Task directions: In the material below, find how many lines contain the string "WriteSelector". Write only that number.
*** Opening of Provided material ***
(* ===== verification/Storage.v ===== *)
(** * Programs over persistent storage

    The dual-slot stores of [src/main/argus_security_store.c],
    [argus_machine_directory.c], [argus_security_directory.c] and
    [argus_nvs_config.c] are sequences of reads and writes of a flash that may fail and
    that a power cut may interrupt.  Such a sequence is a [prog] here: its executions are
    the steps of a relation, with every outcome the storage may give, and [run] is the
    execution without faults.  [wpc] is the proof rule: a postcondition for the
    executions that return, and a condition that holds of the flash wherever the power
    may be cut.  The second half is the flash of two slots and a selector all four stores
    use, and the byte-level CRC-32. *)

From S2P Require Import Prelude.

(** ** Programs *)

Inductive prog (E : Type -> Type) (A : Type) : Type :=
| Ret (a : A)
| Op (X : Type) (e : E X) (k : X -> prog E A).
Arguments Ret {E A} a.
Arguments Op {E A X} e k.

Fixpoint prog_bind {E A B} (k : A -> prog E B) (p : prog E A) : prog E B :=
  match p with
  | Ret a => k a
  | Op e k' => Op e (fun x => prog_bind k (k' x))
  end.

#[export] Instance prog_mbind E : MBind (prog E) := fun A B => @prog_bind E A B.
#[export] Instance prog_mret E : MRet (prog E) := fun A => @Ret E A.

Definition call {E X} (e : E X) : prog E X := Op e Ret.

(** What the operations [E] do to a storage of type [F]: the results and states an
    operation may leave, the states a power cut in the middle of it may leave, and what
    it does when nothing fails. *)
Class Storage (E : Type -> Type) (F : Type) := {
  outcome : forall X : Type, E X -> F -> X -> F -> Prop;
  torn : forall X : Type, E X -> F -> F -> Prop;
  perform : forall X : Type, E X -> F -> X * F;
  perform_outcome : forall (X : Type) (e : E X) f, outcome X e f (perform X e f).1 (perform X e f).2
}.
Arguments outcome {E F _ X}.
Arguments torn {E F _ X}.
Arguments perform {E F _ X}.
Arguments perform_outcome {E F _ X}.

Section Executions.
Context {E : Type -> Type} {F : Type} `{Storage E F} {A : Type}.

(** The execution in which nothing fails. *)
Fixpoint run (p : prog E A) (f : F) : A * F :=
  match p with
  | Ret a => (a, f)
  | Op e k => let '(x, f') := perform e f in run (k x) f'
  end.

Definition step (c c' : prog E A * F) : Prop :=
  match c.1 with
  | Ret _ => False
  | Op e k => exists x f', outcome e c.2 x f' /\ c' = (k x, f')
  end.

(** [p] started on [f] may return [a] and leave [f']. *)
Definition returns (p : prog E A) (f : F) (a : A) (f' : F) : Prop := rtc step (p, f) (Ret a, f').

(** The power may be cut while [p] runs, between two operations or inside one, and leave [f']. *)
Definition power_cut (p : prog E A) (f f' : F) : Prop :=
  exists c, rtc step (p, f) c /\
    (f' = c.2 \/ match c.1 with Ret _ => False | Op e _ => torn e c.2 f' end).

(** Every execution satisfies [post] if it returns and [crash] wherever it is cut. *)
Fixpoint wpc (p : prog E A) (post : A -> F -> Prop) (crash : F -> Prop) (f : F) : Prop :=
  crash f /\
  match p with
  | Ret a => post a f
  | Op e k =>
      (forall f', torn e f f' -> crash f') /\
      (forall x f', outcome e f x f' -> wpc (k x) post crash f')
  end.

Lemma wpc_step p post crash f c :
  wpc p post crash f -> rtc step (p, f) c -> wpc c.1 post crash c.2.
Proof.
  intros Hw Hs. remember (p, f) as c0 eqn:Hc. revert p f Hc Hw.
  induction Hs as [c|c c1 c2 H1 _ IH]; intros p f -> Hw; [done|].
  destruct p as [a|X e k]; [done|]. destruct H1 as (x & f' & Ho & ->).
  destruct Hw as (_ & _ & Hk). exact (IH (k x) f' eq_refl (Hk x f' Ho)).
Qed.

Lemma wpc_crash p post crash f : wpc p post crash f -> crash f.
Proof. destruct p; intros [Hc _]; exact Hc. Qed.

Lemma wpc_returns p post crash f a f' : wpc p post crash f -> returns p f a f' -> post a f'.
Proof. intros Hw Hr. exact (proj2 (wpc_step _ _ _ _ _ Hw Hr)). Qed.

Lemma wpc_power_cut p post crash f f' : wpc p post crash f -> power_cut p f f' -> crash f'.
Proof.
  intros Hw ((p' & f1) & Hs & Hf). pose proof (wpc_step _ _ _ _ _ Hw Hs) as Hw'. cbn [fst snd] in *.
  destruct Hf as [->|Ht]; [exact (wpc_crash _ _ _ _ Hw')|].
  destruct p' as [a|X e k]; [done|]. exact (proj1 (proj2 Hw') f' Ht).
Qed.

Lemma run_returns p f : returns p f (run p f).1 (run p f).2.
Proof.
  revert f. induction p as [a|X e k IH]; intros f; cbn [run]; [apply rtc_refl|].
  pose proof (perform_outcome e f) as Ho. destruct (perform e f) as [x f'].
  apply rtc_l with (k x, f'); [|exact (IH x f')]. exists x, f'. done.
Qed.

Lemma run_power_cut p f : power_cut p f (run p f).2.
Proof. exists (Ret (run p f).1, (run p f).2). split; [apply run_returns|by left]. Qed.

(** The first [n] operations of the execution without faults. *)
Fixpoint run_for (n : nat) (p : prog E A) (f : F) : prog E A * F :=
  match n, p with
  | O, _ | _, Ret _ => (p, f)
  | S n, Op e k => let '(x, f') := perform e f in run_for n (k x) f'
  end.

Lemma run_for_steps n p f : rtc step (p, f) (run_for n p f).
Proof.
  revert p f. induction n as [|n IH]; intros p f; [apply rtc_refl|]. destruct p as [a|X e k]; [apply rtc_refl|].
  cbn [run_for]. pose proof (perform_outcome e f) as Ho. destruct (perform e f) as [x f'].
  apply rtc_l with (k x, f'); [|apply IH]. exists x, f'. done.
Qed.

Lemma run_for_power_cut n p f : power_cut p f (run_for n p f).2.
Proof. exists (run_for n p f). split; [apply run_for_steps|by left]. Qed.

Lemma wpc_mono p (post post' : A -> F -> Prop) (crash crash' : F -> Prop) f :
  (forall a f', post a f' -> post' a f') -> (forall f', crash f' -> crash' f') ->
  wpc p post crash f -> wpc p post' crash' f.
Proof.
  intros Hp Hc. revert f. induction p as [a|X e k IH]; intros f [Hf Hw]; split; auto.
  destruct Hw as [Ht Hk]. split; [intros f' H'; auto|]. intros x f' Ho. exact (IH x f' (Hk x f' Ho)).
Qed.
End Executions.

Lemma wpc_bind {E F} `{Storage E F} {A B} (p : prog E A) (k : A -> prog E B) post crash f :
  wpc p (fun a => wpc (k a) post crash) crash f -> wpc (p ≫= k) post crash f.
Proof.
  revert f. induction p as [a|X e k' IH]; intros f Hw.
  - exact (proj2 Hw).
  - destruct Hw as (Hc & Ht & Hk). split; [exact Hc|]. split; [exact Ht|].
    intros x f' Ho. exact (IH x f' (Hk x f' Ho)).
Qed.

(** Whatever the operations answer, [p] returns a value that satisfies [post]. *)
Fixpoint always {E A} (post : A -> Prop) (p : prog E A) : Prop :=
  match p with
  | Ret a => post a
  | Op e k => forall x, always post (k x)
  end.

Lemma always_bind {E A B} (post : B -> Prop) (p : prog E A) (k : A -> prog E B) :
  always (fun a => always post (k a)) p -> always post (p ≫= k).
Proof. induction p as [a|X e k' IH]; intros H; [exact H|]. intros x. exact (IH x (H x)). Qed.

Lemma always_mono {E A} (post post' : A -> Prop) (p : prog E A) :
  (forall a, post a -> post' a) -> always post p -> always post' p.
Proof. intros Hp. induction p as [a|X e k IH]; cbn; auto. Qed.

Lemma always_true {E A} (p : prog E A) : always (fun _ => True) p.
Proof. by induction p. Qed.

(** [p] returns [a] for some answers of the operations. *)
Fixpoint possible {E A} (p : prog E A) (a : A) : Prop :=
  match p with
  | Ret b => a = b
  | Op e k => exists x, possible (k x) a
  end.

Lemma always_possible {E A} (post : A -> Prop) (p : prog E A) a : always post p -> possible p a -> post a.
Proof. induction p as [b|X e k IH]; cbn; [by intros ? ->|]. intros H [x Hx]. exact (IH x (H x) Hx). Qed.

Lemma run_possible {E F} `{Storage E F} {A} (p : prog E A) f : possible p (run p f).1.
Proof.
  revert f. induction p as [a|X e k IH]; intros f; [done|]. cbn [run]. destruct (perform e f) as [x f1].
  exists x. apply IH.
Qed.

Lemma always_returns {E F} `{Storage E F} {A} (post : A -> Prop) (p : prog E A) f a f' :
  always post p -> returns p f a f' -> post a.
Proof.
  intros Hp Hr. assert (Hw : wpc p (fun a _ => post a) (fun _ => True) f);
    [|exact (wpc_returns _ _ _ _ _ _ Hw Hr)].
  clear Hr. revert f. induction p as [b|X e k IH]; intros f; split; try done. split; [done|].
  intros x f1 _. exact (IH x (Hp x) f1).
Qed.

(** Every operation [p] may call, whatever the answers, is one of [C]. *)
Fixpoint ops_all {E A} (C : forall X : Type, E X -> Prop) (p : prog E A) : Prop :=
  match p with
  | Ret _ => True
  | @Op _ _ X e k => C X e /\ forall x, ops_all C (k x)
  end.

Lemma ops_all_bind {E A B} (C : forall X : Type, E X -> Prop) (p : prog E A) (k : A -> prog E B) :
  ops_all C p -> (forall a, ops_all C (k a)) -> ops_all C (p ≫= k).
Proof.
  induction p as [a|X e k' IH]; intros Hp Hk; [apply Hk|]. destruct Hp as [He Hp]. split; [exact He|].
  intros x. exact (IH x (Hp x) Hk).
Qed.

Lemma ops_all_mono {E A} (C C' : forall X : Type, E X -> Prop) (p : prog E A) :
  (forall X (e : E X), C X e -> C' X e) -> ops_all C p -> ops_all C' p.
Proof. intros H. induction p as [a|X e k IH]; cbn; [done|]. intros [He Hp]. split; auto. Qed.

(** A predicate the operations of [C] preserve holds throughout a program of them. *)
Lemma wpc_ops {E F} `{Storage E F} {A} (C : forall X : Type, E X -> Prop) (P crash : F -> Prop) (p : prog E A) f :
  (forall X (e : E X) f x f', C X e -> P f -> outcome e f x f' -> P f') ->
  (forall X (e : E X) f f', C X e -> P f -> torn e f f' -> crash f') ->
  (forall f, P f -> crash f) ->
  ops_all C p -> P f -> wpc p (fun _ => P) crash f.
Proof.
  intros Hs Ht Hc. revert f. induction p as [a|X e k IH]; intros f Hp Hf; split; auto.
  destruct Hp as [He Hp]. split; [eauto|]. intros x f' Ho. exact (IH x f' (Hp x) (Hs X e f x f' He Hf Ho)).
Qed.

(** Unfold the monad's operations on programs. *)
Ltac prog_simpl := cbn [mbind prog_mbind prog_bind mret prog_mret call negb].

(** ** The flash of a dual-slot store

    A read returns an error or the value.  [good] is the validity check of the store's
    records.  A write of a slot that is reported as done may still have stored something
    the check refuses, which the stores read back for; a write that failed or was cut
    leaves the old slot, the new one, or something the check refuses.  The selector is
    one byte: a write of it is done or not done. *)

Definition status {X} (r : esp_err_t + X) : esp_err_t := match r with inl e => e | inr _ => ESP_OK end.

Definition missing (e : esp_err_t) : bool :=
  match e with ESP_ERR_NOT_FOUND | ESP_ERR_NVS_NOT_FOUND => true | _ => false end.

Inductive slot_op (S : Type) : Type -> Type :=
| ReadSlot (index : Z) : slot_op S (esp_err_t + S)
| WriteSlot (index : Z) (s : S) : slot_op S esp_err_t
| ReadSelector : slot_op S (esp_err_t + Z)
| WriteSelector (v : Z) : slot_op S esp_err_t.
Arguments ReadSlot {S}.
Arguments WriteSlot {S}.
Arguments ReadSelector {S}.
Arguments WriteSelector {S}.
*** Close of Provided material ***
Solution to this exercise: 2